We’d like to introduce you to one of the mightiest mamas we know - and the winner of our Mighty Mom Giveaway of a 6 month subscription of MightyMe and a $100 Amazon gift card! With 7 kiddos (yes, 7!) to care for, we know it will be put to good use! Keep reading for Callie’s mighty story about mothering through a pandemic and the day her children finally returned to in-person school. We think you’ll agree moms just rock!

 

"It’s been 365 days since all these children went to school on the same day.

If I had known 365 days ago that I would be trapped in my house with all seven of my small children, primarily alone—for the next year, I would have had a nervous break down right then. Instead, I had a few small ones along the way. I love my children. I really do—but being together without any opportunity for space, emotionally or physically, was overwhelming at times. I took up exercise to channel the angst the first couple of months (and promptly abandoned it). I walked out of my house and told my children not to follow while I sat in my car and cried. I fantasized about going back to work as a nurse in a pandemic instead of tending to the incessant needs and cries of so many little people simultaneously. I tried to escape with Bridgerton, M&M cookies, and audiobooks. (Side note: While it didn’t work, I maintain an affinity for all three.)
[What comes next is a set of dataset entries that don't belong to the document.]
(** * The scenario controller of the planning module

    A shallow embedding of [Scenario::Init] and [Scenario::Process]
    (modules/planning/scenarios/scenario.cc) together with the properties
    of the stage-sequencing state machine they implement.

    The controller owns at most one live [Stage] object, delegates one
    [Process] call per planning cycle to it and, when the stage reports
    [FINISHED], asks it for its successor and builds that successor through
    the factory method [CreateStage].  Stages, the factory, the trajectory
    point, the frame and the dependency injector are collaborators of the
    controller: they are kept abstract here, behind the two interfaces
    [StageInterface] and [ScenarioEnv]. *)

From Stdlib Require Import ZArith.
From stdpp Require Import base option list gmap.

#[local] Set Warnings "-clear-no-such-hyp".

(** ** Enumerations *)

(** [StageType] and [ScenarioType] are protobuf enumerations; only equality
    of tags matters to the controller. *)
Definition StageType : Type := nat.
Definition ScenarioType : Type := nat.

(** The reserved tag [StageType::NO_STAGE].  Its numeric value is fixed by the
    enumeration's declaration, so it is a parameter of the development. *)
Class StageTypeTags := { NO_STAGE : StageType }.

(** Return value of [Stage::Process].  The [switch] in [Scenario::Process]
    has a [default] branch, so values other than the three named ones are
    representable: [UNEXPECTED] stands for any such value. *)
Inductive StageStatus : Type :=
  | ERROR
  | RUNNING
  | FINISHED
  | UNEXPECTED (code : Z).

Inductive ScenarioStatus : Type :=
  | STATUS_UNKNOWN
  | STATUS_PROCESSING
  | STATUS_DONE.

#[global] Instance StageStatus_eq_dec : EqDecision StageStatus.
Proof. solve_decision. Defined.

#[global] Instance ScenarioStatus_eq_dec : EqDecision ScenarioStatus.
Proof. solve_decision. Defined.

(** ** Collaborator interfaces *)

(** What the controller uses of a [Stage]: [stage_type()], [NextStage()] and
    [Process(planning_init_point, frame)].  [Process] may change the stage
    object and the frame it is handed, so both are returned.  ([Name()] is
    only used in log messages.) *)
Class StageInterface (Stage TrajectoryPoint Frame : Type) := {
  stage_type : Stage → StageType;
  NextStage : Stage → StageType;
  Stage_Process : Stage → TrajectoryPoint → Frame → StageStatus * Stage * Frame
}.

(** What the controller uses of its surroundings: the [stage_type()] accessor
    of a stage configuration block, the factory method [CreateStage] (whose
    result may be a null pointer, [None]) and the write of the scenario type
    into the planning context reached through the injector
    ([scenario->Clear(); scenario->set_scenario_type(...)]). *)
Class ScenarioEnv (StageConfig Stage Injector : Type) := {
  config_stage_type : StageConfig → StageType;
  CreateStage : StageConfig → Injector → option Stage;
  set_scenario_type : ScenarioType → Injector → Injector
}.

(** ** Data model *)

Section DataModel.
Context {StageConfig Stage Injector : Type}.

(** [ScenarioConfig]: the scenario type, the declared stage types
    ([stage_type], in order) and the configuration blocks ([stage_config]). *)
Record ScenarioConfig : Type := mkScenarioConfig {
  scenario_type : ScenarioType;
  stage_type_list : list StageType;
  stage_config : list StageConfig
}.

(** A live stage object held by [current_stage_].  [inst_id] identifies the
    object: it is the number of the factory call that built it, so that a
    replaced instance can be told from one that was mutated in place. *)
Record Instance : Type := mkInstance {
  inst_id : nat;
  inst_obj : Stage
}.

(** Calls the controller makes to its collaborators, in the order made. *)
Inductive Event : Type :=
  | EvCreateStage (c : StageConfig)
  | EvStageProcess (id : nat).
We started the pandemic with an infant that ate every 3 hours, a one year old, a newly 3 year old, and 4 older kids. We had two sets of diapers and two other sets of pull-ups. A construction mud pit for a yard. A toddler who coped by escaping our house and being brought home by neighbors. A preschooler having 4-5 accidents a day. Someone who had never once aspired to teach at the healm of managing four different school curriculums with 3 partially functioning devices. Spoiler alert: that one is me.

But, we pivoted. I grew, and my kids did, too. We established a chore chart. We potty trained. We got childproof door locks and went to pelvic floor therapy. We bought countless pairs of headphones and had unspoken races to break them all. The big kids learned responsibility and autonomy in managing school requirements. (The kindergartner, still an S.O.S.) I learned to adjust to never leaving my house. To seeing other adults precisely never. To being horrible at managing anything besides what was immediately in front of me in my home. To abandoning any previous notions of productivity. To not having a clean house, ever. To having exactly zero minutes each day alone. To crawling to 8pm and being dismayed when it finally arrived and I found I was fighting sleep to experience those coveted, quiet moments.

Yet, here we are one year later, and we are still standing. By something that feels nothing short of miraculous, we are (partially) resuming this aspect of life we took for granted 364 days ago. I am so immensely grateful this day is finally upon us, and yet we have spent so much time in this altered normal, the old way of life still feels a bit foreign. I am still drawing out the familiarity of the multitude of things I set aside so casually, as if I would easily retrieve them two weeks later.

I will clean the house. I will catch up on work. I will organize the attic. I will do my taxes. I will bask in the quiet. But for now, I will walk out of these four walls with only a baby in arms and freedom under my wings to take flight into the balmy newness this day offers."